+++
TEXTBOOK PRESENTATION
++
Patients with hypernatremia due to inadequate water ingestion usually have an altered neurologic status or physical disability. A superimposed illness may worsen cognitive function, decrease oral intake, and promote hypernatremia. Mental status is almost always impaired and may vary from confusion to frank coma.
+++
EVIDENCE-BASED DIAGNOSIS
++
The diagnosis is easily confirmed by the presence of hypernatremia, increased urine osmolality, and absence of hyperglycemia.
++
The brain adapts to hypernatremia by increasing intracellular osmolality to minimize cellular dehydration.
Rapid correction of hypernatremia makes the serum hypotonic relative to the brain. This promotes osmotic movement of water into the brain and cerebral edema. Seizures and death can occur if correction is too rapid, although this occurs almost exclusively in children.
Hypernatremia should be corrected slowly ≅ 0.4 mEq/L/h (≤ 10 mEq/L/day).
A recommended approach includes the following:
Normal saline to correct the patient’s concomitant volume deficit
Hypernatremic patients are usually markedly hypovolemic. If hypotensive, they may be 10% dehydrated (7L in a 70-kg man).
Often patients will take several 1-liter boluses to improve BP, resolve orthostasis, and improve urinary output.

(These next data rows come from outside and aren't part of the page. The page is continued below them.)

(** C1: the iterator compiled from a Union node reads the strictly
    ascending, duplicate-free union of what its children read.  Let the
    root after expansion be a Union whose children compile to [its], each
    reading a strictly ascending sequence, and let the tree at [qn] be well
    formed.  Then [RS_GetResultsIterator] returns an iterator that reaches
    end-of-stream within its size in reads, and whose read sequence is
    strictly ascending and holds exactly the identifiers some child reads.
    With no child the iterator is the empty one, whose first read is
    end-of-stream. *)
Theorem union_node_reads_sorted_union (fuel : nat) (h : heap) (qn : addr)
    (sp : IndexSpec) (h1 : heap) (root : addr) (n : QueryNode) (u : QueryUnionNode)
    (fp : list addr) (its : list IndexIterator) :
  QAST_Expand sp h qn = (h1, root) →
  h1 !! root = Some (BNode n) →
  payload n = un u →
  mapO (Query_EvalNode fuel sp h1) (node_children n) = Ok its →
  Forall (λ it, StronglySorted N.lt (read_sequence it)) its →
  footprint (S fuel) h1 qn = Some fp →
  NoDup fp →
  ∃ ret,
    RS_GetResultsIterator (S fuel) h qn sp = Ok (drop_blocks fp h1, ret)
    ∧ read_all (S (it_size ret)) ret = Some (read_sequence ret)
    ∧ StronglySorted N.lt (read_sequence ret)
    ∧ (∀ d, d ∈ read_sequence ret ↔ ∃ it, it ∈ its ∧ d ∈ read_sequence it)
    ∧ (node_children n = [] → ret = EmptyIterator ∧ Read ret = (INDEXREAD_EOF, ret)).
Proof.
  intros Hexp Hroot Hu Hits Hsorted Hfp Hnd.
  pose proof (QueryNode_Free_footprint (S fuel) h1 qn fp [] Hfp Hnd) as Hfree.
  change (drop_blocks [] h1) with h1 in Hfree. change ([] ++ fp) with fp in Hfree.
  specialize (Hfree (λ a _, not_elem_of_nil a)).
  assert (Heval : ∃ ret,
    Query_EvalNode (S fuel) sp h1 root = Ok ret
    ∧ (ret = UnionIterator its ∨ ret = EmptyIterator ∧ its = [])
    ∧ (node_children n = [] → ret = EmptyIterator)).
  { change (Query_EvalNode (S fuel) sp h1 root) with
      (load_node h1 root ≫= λ n,
         match payload n with
         | un _ =>
             match node_children n with
             | [] => Ok EmptyIterator
             | cs => its ← mapO (Query_EvalNode fuel sp h1) cs; Ok (UnionIterator its)
             end
         | pn ph =>
             match node_children n with
             | [] => Ok EmptyIterator
             | cs => its ← mapO (Query_EvalNode fuel sp h1) cs;
                     Ok (NewIntersectIterator its (pn_exact ph))
             end
         | tag _ =>
             match node_children n with
             | [] => Ok EmptyIterator
             | _ => Ok (PostingIterator (leaf_postings sp h1 n))
             end
         | _ => Ok (PostingIterator (leaf_postings sp h1 n))
         end).
    rewrite (load_node_live _ _ _ Hroot), bind_Ok, Hu.
    revert Hits. destruct (node_children n) as [|c cs]; intros Hits.
    - cbn in Hits. simplify_eq. exists EmptyIterator. split; [done|]. split; [by right|done].
    - rewrite Hits. exists (UnionIterator its). split; [done|]. split; [by left|done]. }
  destruct Heval as (ret & Heval & Hshape & Hempty).
  exists ret. split.
  { unfold RS_GetResultsIterator. by rewrite Hexp, Heval, bind_Ok, Hfree. }
  split; [apply read_all_enough; lia|].
  destruct Hshape as [->|[-> ->]].
  - destruct (union_reads (it_size (UnionIterator its)) its) as [Hs Hmem]; [done|done|].
    split; [done|]. split; [done|].
    intros Hnil. by specialize (Hempty Hnil).
  - split; [constructor|]. split.
    + intros d. split; [by intros ?%elem_of_nil|by intros (? & ?%elem_of_nil & _)].
    + done.
Qed.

Normal saline boluses commonly administered as 500–1000 mL over 1 hour
Patients should be reevaluated after each bolus. Vital signs and orthostasis should be rechecked, and patients should have a careful heart and lung exam to ensure they are not receiving excessive fluid. Urinary output should be monitored.
Once BP and urinary output are restored, boluses can be stopped and the remaining fluid deficit divided over the next 48 hours.
D5W @ 1.35 mL/hour/kg should be administered to restore the free water deficit and correct hyponatremia by < 10 mEq/L/day.
Add ongoing free water losses, if any.
Remeasure serum sodium frequently (every 4–6 hours) to ensure rate is neither too excessive nor too slow.